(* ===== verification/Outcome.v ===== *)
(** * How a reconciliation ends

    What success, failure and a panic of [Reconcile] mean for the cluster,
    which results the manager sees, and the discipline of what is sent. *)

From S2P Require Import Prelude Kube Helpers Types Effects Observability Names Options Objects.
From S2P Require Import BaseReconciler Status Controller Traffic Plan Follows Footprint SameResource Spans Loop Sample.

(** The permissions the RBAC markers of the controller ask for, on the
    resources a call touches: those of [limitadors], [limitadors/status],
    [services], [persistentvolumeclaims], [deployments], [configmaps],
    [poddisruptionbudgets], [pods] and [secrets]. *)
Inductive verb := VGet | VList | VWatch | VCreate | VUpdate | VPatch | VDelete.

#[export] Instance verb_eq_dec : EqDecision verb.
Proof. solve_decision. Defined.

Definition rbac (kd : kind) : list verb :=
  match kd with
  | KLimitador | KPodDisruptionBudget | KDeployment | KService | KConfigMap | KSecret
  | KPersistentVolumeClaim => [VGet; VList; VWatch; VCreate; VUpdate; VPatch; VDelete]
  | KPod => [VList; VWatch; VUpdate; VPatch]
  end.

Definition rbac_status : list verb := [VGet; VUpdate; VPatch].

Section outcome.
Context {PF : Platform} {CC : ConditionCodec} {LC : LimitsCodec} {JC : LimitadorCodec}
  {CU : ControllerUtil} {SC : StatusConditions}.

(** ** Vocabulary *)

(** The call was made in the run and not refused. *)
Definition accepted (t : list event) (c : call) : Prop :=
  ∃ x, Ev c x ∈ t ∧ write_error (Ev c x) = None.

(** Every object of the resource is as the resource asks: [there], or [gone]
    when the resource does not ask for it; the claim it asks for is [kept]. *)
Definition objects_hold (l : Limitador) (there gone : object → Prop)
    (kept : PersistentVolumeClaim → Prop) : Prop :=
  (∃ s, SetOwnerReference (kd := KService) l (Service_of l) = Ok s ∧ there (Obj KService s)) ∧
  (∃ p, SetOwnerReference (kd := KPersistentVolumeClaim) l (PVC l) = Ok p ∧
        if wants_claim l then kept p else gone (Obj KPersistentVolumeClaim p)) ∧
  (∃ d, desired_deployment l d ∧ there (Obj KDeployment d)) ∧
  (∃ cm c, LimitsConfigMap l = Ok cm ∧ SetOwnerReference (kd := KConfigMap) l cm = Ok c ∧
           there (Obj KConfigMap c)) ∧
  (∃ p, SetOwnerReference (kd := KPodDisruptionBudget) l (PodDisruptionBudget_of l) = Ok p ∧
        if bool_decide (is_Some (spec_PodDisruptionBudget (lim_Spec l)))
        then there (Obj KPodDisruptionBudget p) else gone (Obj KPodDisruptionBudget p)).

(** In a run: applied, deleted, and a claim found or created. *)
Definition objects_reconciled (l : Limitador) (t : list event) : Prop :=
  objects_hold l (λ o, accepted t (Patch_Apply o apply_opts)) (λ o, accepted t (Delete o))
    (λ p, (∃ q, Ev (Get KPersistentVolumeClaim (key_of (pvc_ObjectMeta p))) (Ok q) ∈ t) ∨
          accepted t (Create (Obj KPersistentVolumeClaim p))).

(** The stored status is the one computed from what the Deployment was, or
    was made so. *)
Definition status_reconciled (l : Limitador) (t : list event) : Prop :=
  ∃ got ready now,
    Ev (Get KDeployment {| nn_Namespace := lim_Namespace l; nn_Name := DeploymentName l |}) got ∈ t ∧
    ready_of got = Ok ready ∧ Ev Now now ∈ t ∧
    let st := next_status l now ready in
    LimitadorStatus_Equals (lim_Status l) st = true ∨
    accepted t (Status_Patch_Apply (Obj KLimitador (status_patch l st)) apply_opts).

-*-*-

§ **What needs to be done**
Write each entry out again, exactly as it reads above.

§ **Task solution**
(* ===== verification/Outcome.v ===== *)
(** * How a reconciliation ends

    What success, failure and a panic of [Reconcile] mean for the cluster,
    which results the manager sees, and the discipline of what is sent. *)

From S2P Require Import Prelude Kube Helpers Types Effects Observability Names Options Objects.
From S2P Require Import BaseReconciler Status Controller Traffic Plan Follows Footprint SameResource Spans Loop Sample.

(** The permissions the RBAC markers of the controller ask for, on the
    resources a call touches: those of [limitadors], [limitadors/status],
    [services], [persistentvolumeclaims], [deployments], [configmaps],
    [poddisruptionbudgets], [pods] and [secrets]. *)
Inductive verb := VGet | VList | VWatch | VCreate | VUpdate | VPatch | VDelete.

#[export] Instance verb_eq_dec : EqDecision verb.
Proof. solve_decision. Defined.

Definition rbac (kd : kind) : list verb :=
  match kd with
  | KLimitador | KPodDisruptionBudget | KDeployment | KService | KConfigMap | KSecret
  | KPersistentVolumeClaim => [VGet; VList; VWatch; VCreate; VUpdate; VPatch; VDelete]
  | KPod => [VList; VWatch; VUpdate; VPatch]
  end.

Definition rbac_status : list verb := [VGet; VUpdate; VPatch].

Section outcome.
Context {PF : Platform} {CC : ConditionCodec} {LC : LimitsCodec} {JC : LimitadorCodec}
  {CU : ControllerUtil} {SC : StatusConditions}.

(** ** Vocabulary *)

(** The call was made in the run and not refused. *)
Definition accepted (t : list event) (c : call) : Prop :=
  ∃ x, Ev c x ∈ t ∧ write_error (Ev c x) = None.

(** Every object of the resource is as the resource asks: [there], or [gone]
    when the resource does not ask for it; the claim it asks for is [kept]. *)
Definition objects_hold (l : Limitador) (there gone : object → Prop)
    (kept : PersistentVolumeClaim → Prop) : Prop :=
  (∃ s, SetOwnerReference (kd := KService) l (Service_of l) = Ok s ∧ there (Obj KService s)) ∧
  (∃ p, SetOwnerReference (kd := KPersistentVolumeClaim) l (PVC l) = Ok p ∧
        if wants_claim l then kept p else gone (Obj KPersistentVolumeClaim p)) ∧
  (∃ d, desired_deployment l d ∧ there (Obj KDeployment d)) ∧
  (∃ cm c, LimitsConfigMap l = Ok cm ∧ SetOwnerReference (kd := KConfigMap) l cm = Ok c ∧
           there (Obj KConfigMap c)) ∧
  (∃ p, SetOwnerReference (kd := KPodDisruptionBudget) l (PodDisruptionBudget_of l) = Ok p ∧
        if bool_decide (is_Some (spec_PodDisruptionBudget (lim_Spec l)))
        then there (Obj KPodDisruptionBudget p) else gone (Obj KPodDisruptionBudget p)).

(** In a run: applied, deleted, and a claim found or created. *)
Definition objects_reconciled (l : Limitador) (t : list event) : Prop :=
  objects_hold l (λ o, accepted t (Patch_Apply o apply_opts)) (λ o, accepted t (Delete o))
    (λ p, (∃ q, Ev (Get KPersistentVolumeClaim (key_of (pvc_ObjectMeta p))) (Ok q) ∈ t) ∨
          accepted t (Create (Obj KPersistentVolumeClaim p))).

(** The stored status is the one computed from what the Deployment was, or
    was made so. *)
Definition status_reconciled (l : Limitador) (t : list event) : Prop :=
  ∃ got ready now,
    Ev (Get KDeployment {| nn_Namespace := lim_Namespace l; nn_Name := DeploymentName l |}) got ∈ t ∧
    ready_of got = Ok ready ∧ Ev Now now ∈ t ∧
    let st := next_status l now ready in
    LimitadorStatus_Equals (lim_Status l) st = true ∨
    accepted t (Status_Patch_Apply (Obj KLimitador (status_patch l st)) apply_opts).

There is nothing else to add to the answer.